— Assigned task —
Wherever a line of the data contains "Arguments", copy that line.

(Stored data)
(* ===== verification/CMonad.v ===== *)
(** * The control flow of the C code

    A C function of the library returns nonzero ("success"), returns 0, or runs
    into undefined behaviour.  The computations below thread the state the
    function mutates through the first two (a failing function keeps the side
    effects it had before it failed), and stop at the third.  [NoFuel] is the
    result of a loop whose fuel is exhausted; every loop's fuel is shown to be
    enough by the safety theorems, whose weakest preconditions exclude it. *)

From S2P Require Import Prelude.

(** The undefined behaviours the model distinguishes. *)
Inductive ub :=
| OobRead          (** a read outside the object the pointer was derived from *)
| OobWrite         (** a write outside the array *)
| SignedOverflow (a b : Z) (** [a + b] outside [int64_t], which is undefined *)
| Indeterminate    (** a read of a local array cell that was never written *)
| BadFree.         (** a [free] of a block that is not allocated *)

#[export] Instance ub_eq_dec : EqDecision ub.
Proof. solve_decision. Defined.

Inductive outcome (S A : Type) :=
| Done (a : A) (s : S)
| Fail (s : S)
| Fault (u : ub)
| NoFuel.
Arguments Done {S A} a s.
Arguments Fail {S A} s.
Arguments Fault {S A} u.
Arguments NoFuel {S A}.

Definition M (S A : Type) : Type := S → outcome S A.

Declare Scope c_scope.
Delimit Scope c_scope with c.
Global Open Scope c_scope.

Section monad.
Context {S : Type}.

Definition ret {A} (a : A) : M S A := λ s, Done a s.
Definition fail {A} : M S A := λ s, Fail s.
Definition fault {A} (u : ub) : M S A := λ _, Fault u.
Definition no_fuel {A} : M S A := λ _, NoFuel.
Definition get : M S S := λ s, Done s s.
Definition put (s : S) : M S unit := λ _, Done tt s.

Definition bind {A B} (m : M S A) (k : A → M S B) : M S B := λ s,
  match m s with
  | Done a s' => k a s'
  | Fail s' => Fail s'
  | Fault u => Fault u
  | NoFuel => NoFuel
  end.

(** A read or a write that may leave its object. *)
Definition of_option {A} (u : ub) (o : option A) : M S A :=
  match o with Some a => ret a | None => fault u end.

(** The truth value of a call whose result is tested: success is [Some]. *)
Definition try {A} (m : M S A) : M S (option A) := λ s,
  match m s with
  | Done a s' => Done (Some a) s'
  | Fail s' => Done None s'
  | Fault u => Fault u
  | NoFuel => NoFuel
  end.

(** Signed 64-bit addition; overflow is undefined. *)
Definition add_s64 (a b : Z) : M S Z :=
  if ((- 2 ^ 63 <=? a + b) && (a + b <? 2 ^ 63))%bool then ret (a + b)
  else fault (SignedOverflow a b).
End monad.

(** A call on a part of the state, through the pointer to that part. *)
Definition zoom {S T A} (prj : S → T) (upd : T → S → S) (m : M T A) : M S A := λ s,
  match m (prj s) with
  | Done a t => Done a (upd t s)
  | Fail t => Fail (upd t s)
  | Fault u => Fault u
  | NoFuel => NoFuel
  end.

Notation "'let*' x ':=' m 'in' k" := (bind m (λ x, k))
  (at level 10, x binder, m at level 100, k at level 200) : c_scope.
Notation "'do*' m 'in' k" := (bind m (λ _, k))
  (at level 10, m at level 100, k at level 200) : c_scope.

(** ** Weakest preconditions

    [wp U F Q o] holds of an outcome that is a success satisfying [Q], a
    failure satisfying [F] or an undefined behaviour [U] allows; running out
    of fuel is never allowed. *)

Definition wp {S A} (U : ub → Prop) (F : S → Prop) (Q : A → S → Prop)
    (o : outcome S A) : Prop :=
  match o with
  | Done a s => Q a s
  | Fail s => F s
  | Fault u => U u
  | NoFuel => False
  end.

(** No undefined behaviour at all. *)
Definition no_ub : ub → Prop := λ _, False.

(** No undefined behaviour but a signed addition that overflows. *)
Definition overflow_only : ub → Prop := λ u,
  ∃ a b, u = SignedOverflow a b ∧ ¬ - 2 ^ 63 ≤ a + b < 2 ^ 63.

Section wp.
Context {S : Type}.
Implicit Types (U : ub → Prop) (F : S → Prop) (s : S).

Lemma wp_ret {A} U F (Q : A → S → Prop) a s : Q a s → wp U F Q (ret a s).
Proof. done. Qed.

Lemma wp_fail {A} U F (Q : A → S → Prop) s : F s → wp U F Q (fail s).
Proof. done. Qed.

Lemma wp_get U F (Q : S → S → Prop) s : Q s s → wp U F Q (get s).
Proof. done. Qed.

Lemma wp_put U F (Q : unit → S → Prop) s s' : Q tt s' → wp U F Q (put s' s).
Proof. done. Qed.

Lemma wp_bind {A B} U F (Q : B → S → Prop) (m : M S A) (k : A → M S B) s :
  wp U F (λ a s', wp U F Q (k a s')) (m s) → wp U F Q (bind m k s).
Proof. unfold bind, wp. destruct (m s); auto. Qed.

Lemma wp_of_option {A} U F (Q : A → S → Prop) u (o : option A) s :
  (∀ a, o = Some a → Q a s) → (o = None → U u) → wp U F Q (of_option u o s).
Proof. destruct o; simpl; auto. Qed.

Lemma wp_try {A} U F (Q : option A → S → Prop) (m : M S A) s :
  wp U (λ s', Q None s') (λ a s', Q (Some a) s') (m s) → wp U F Q (try m s).
Proof. unfold try, wp. destruct (m s); auto. Qed.

Lemma wp_add_s64 U F (Q : Z → S → Prop) a b s :
  (- 2 ^ 63 ≤ a + b < 2 ^ 63 → Q (a + b) s) →
  (¬ - 2 ^ 63 ≤ a + b < 2 ^ 63 → U (SignedOverflow a b)) →
  wp U F Q (add_s64 a b s).
Proof.
  intros HQ HU. unfold add_s64.
  destruct ((- 2 ^ 63 <=? a + b) && (a + b <? 2 ^ 63))%bool eqn:E; simpl.
  - apply HQ. zify_bools. lia.
  - apply HU. apply andb_false_iff in E as [E|E]; zify_bools; lia.
Qed.

Lemma wp_mono {A} U F (Q : A → S → Prop) (U' : ub → Prop) (F' : S → Prop)
    (Q' : A → S → Prop) o :
  wp U F Q o → (∀ u, U u → U' u) → (∀ s, F s → F' s) → (∀ a s, Q a s → Q' a s) →
  wp U' F' Q' o.
Proof. unfold wp. destruct o; auto. Qed.

(** The rule for a call: use what is proved of the callee. *)
Lemma wp_call {A} U F (Q : A → S → Prop) (F' : S → Prop) (Q' : A → S → Prop) o :
  wp U F' Q' o → (∀ s, F' s → F s) → (∀ a s, Q' a s → Q a s) → wp U F Q o.
Proof. intros. eapply wp_mono; eauto. Qed.

Lemma wp_conj {A} U F (Q1 Q2 : A → S → Prop) o :
  wp U F Q1 o → wp U F Q2 o → wp U F (λ a s, Q1 a s ∧ Q2 a s) o.
Proof. unfold wp. destruct o; auto. Qed.
End wp.

Lemma wp_zoom {S T A} U (F : S → Prop) (Q : A → S → Prop) prj upd (m : M T A) s :
  wp U (λ t, F (upd t s)) (λ a t, Q a (upd t s)) (m (prj s)) →
  wp U F Q (zoom prj upd m s).
Proof. unfold zoom, wp. destruct (m (prj s)); auto. Qed.

Lemma wp_no_ub {S A} U (F : S → Prop) (Q : A → S → Prop) o :
  wp no_ub F Q o → wp U F Q o.
Proof. intros H. eapply wp_mono; eauto. intros ? []. Qed.

(** A successful run satisfies the weakest precondition's postcondition. *)
Lemma wp_done {S A} U (F : S → Prop) (Q : A → S → Prop) o a s :
  wp U F Q o → o = Done a s → Q a s.
Proof. by intros H ->. Qed.

(** One step of symbolic execution. *)
Ltac wp_step :=
  lazymatch goal with
  | |- wp _ _ _ (bind _ _ _) => apply wp_bind
  | |- wp _ _ _ (ret _ _) => apply wp_ret
  | |- wp _ _ _ (fail _) => apply wp_fail
  | |- wp _ _ _ (get _) => apply wp_get
  | |- wp _ _ _ (put _ _) => apply wp_put
  | |- wp _ _ _ (try _ _) => apply wp_try
  | |- wp _ _ _ (zoom _ _ _ _) => apply wp_zoom
  | |- wp _ _ _ ((if ?b then _ else _) _) => let E := fresh "E" in destruct b eqn:E
  end.
Ltac wp_steps := repeat (wp_step; cbn beta).

(** Use the specification [lem] of the call at the head of the goal. *)
Tactic Notation "wp_use" uconstr(lem) :=
  eapply wp_call; [eapply lem | cbn beta; try (intros; done) | cbn beta].

(** ** Counted loops and local objects *)

Fixpoint for_steps {S A} (n : nat) (i : Z) (body : Z → A → M S A) (a : A) : M S A :=
  match n with
  | O => ret a
  | Datatypes.S n' => let* a' := body i a in for_steps n' (i + 1) body a'
  end.

(** [for (i = lo; i < hi; ++i) body], threading the variables [a] the body
    assigns. *)
Definition for_range {S A} (lo hi : Z) (body : Z → A → M S A) (a : A) : M S A :=
  for_steps (Z.to_nat (hi - lo)) lo body a.

(** A call that works on a local object [t], whose final value is returned. *)
Definition with_local {S T A} (m : M T A) (t : T) : M S (A * T) := λ s,
  match m t with
  | Done a t' => Done (a, t') s
  | Fail _ => Fail s
  | Fault u => Fault u
  | NoFuel => NoFuel
  end.

Lemma wp_with_local {S T A} U (F : S → Prop) (Q : A * T → S → Prop) (m : M T A) t s :
  wp U (λ _, F s) (λ a t', Q (a, t') s) (m t) → wp U F Q (with_local m t s).
Proof. unfold with_local, wp. destruct (m t); auto. Qed.

(** The invariant rule for a counted loop. *)
Lemma wp_for_range {S A} U (F : S → Prop) (Q : A → S → Prop) (I : Z → A → S → Prop)
    lo hi (body : Z → A → M S A) a s :
  lo ≤ hi → I lo a s →
  (∀ i a s, lo ≤ i < hi → I i a s → wp U F (λ a' s', I (i + 1) a' s') (body i a s)) →
  (∀ a s, I hi a s → Q a s) →
  wp U F Q (for_range lo hi body a s).
Proof.
  intros Hle HI Hbody HQ. unfold for_range.
  assert (Hsteps : ∀ n i a s, lo ≤ i → i + Z.of_nat n = hi → I i a s →
    wp U F Q (for_steps n i body a s)).
  { induction n as [|n IH]; intros i a' s' Hi Hn HI'; simpl.
    - apply HQ. by replace hi with i by lia.
    - apply wp_bind. eapply wp_call; [apply Hbody; [lia|done]|done|].
      intros a'' s'' HI''. apply IH; [lia|lia|done]. }
  apply Hsteps; [lia|lia|done].
Qed.

(** A counted loop whose rounds have no effect but on the threaded variable. *)
Lemma for_range_pure {S A} (I : A → Prop) (f : A → Z → A) lo hi (body : Z → A → M S A) a (s : S) :
  I a → (∀ i a, lo ≤ i < hi → I a → body i a s = Done (f a i) s ∧ I (f a i)) →
  for_range lo hi body a s = Done (foldl f a (seqZ lo (hi - lo))) s ∧
  I (foldl f a (seqZ lo (hi - lo))).
Proof.
  intros HI Hbody. unfold for_range.
  assert (Hsteps : ∀ n i a, lo ≤ i → i + Z.of_nat n ≤ hi → I a →
    for_steps n i body a s = Done (foldl f a (seqZ i (Z.of_nat n))) s ∧
    I (foldl f a (seqZ i (Z.of_nat n)))).
  { induction n as [|n IH]; intros i a' Hi Hn HI'; [done|].
    destruct (Hbody i a') as [E HI'']; [lia|done|].
    rewrite (seqZ_cons i) by lia. cbn [for_steps foldl]. unfold bind. rewrite E.
    replace (Z.pred (Z.of_nat (Datatypes.S n))) with (Z.of_nat n) by lia.
    rewrite <- Z.add_1_r. apply IH; [lia|lia|done]. }
  destruct (decide (lo ≤ hi)).
  - rewrite <- (Z2Nat.id (hi - lo)) at 2 3 by lia. apply Hsteps; [lia|lia|done].
  - replace (Z.to_nat (hi - lo)) with 0%nat by lia. rewrite seqZ_nil by lia. done.
Qed.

— Response to the task —
Arguments Done {S A} a s.
Arguments Fail {S A} s.
Arguments Fault {S A} u.
Arguments NoFuel {S A}.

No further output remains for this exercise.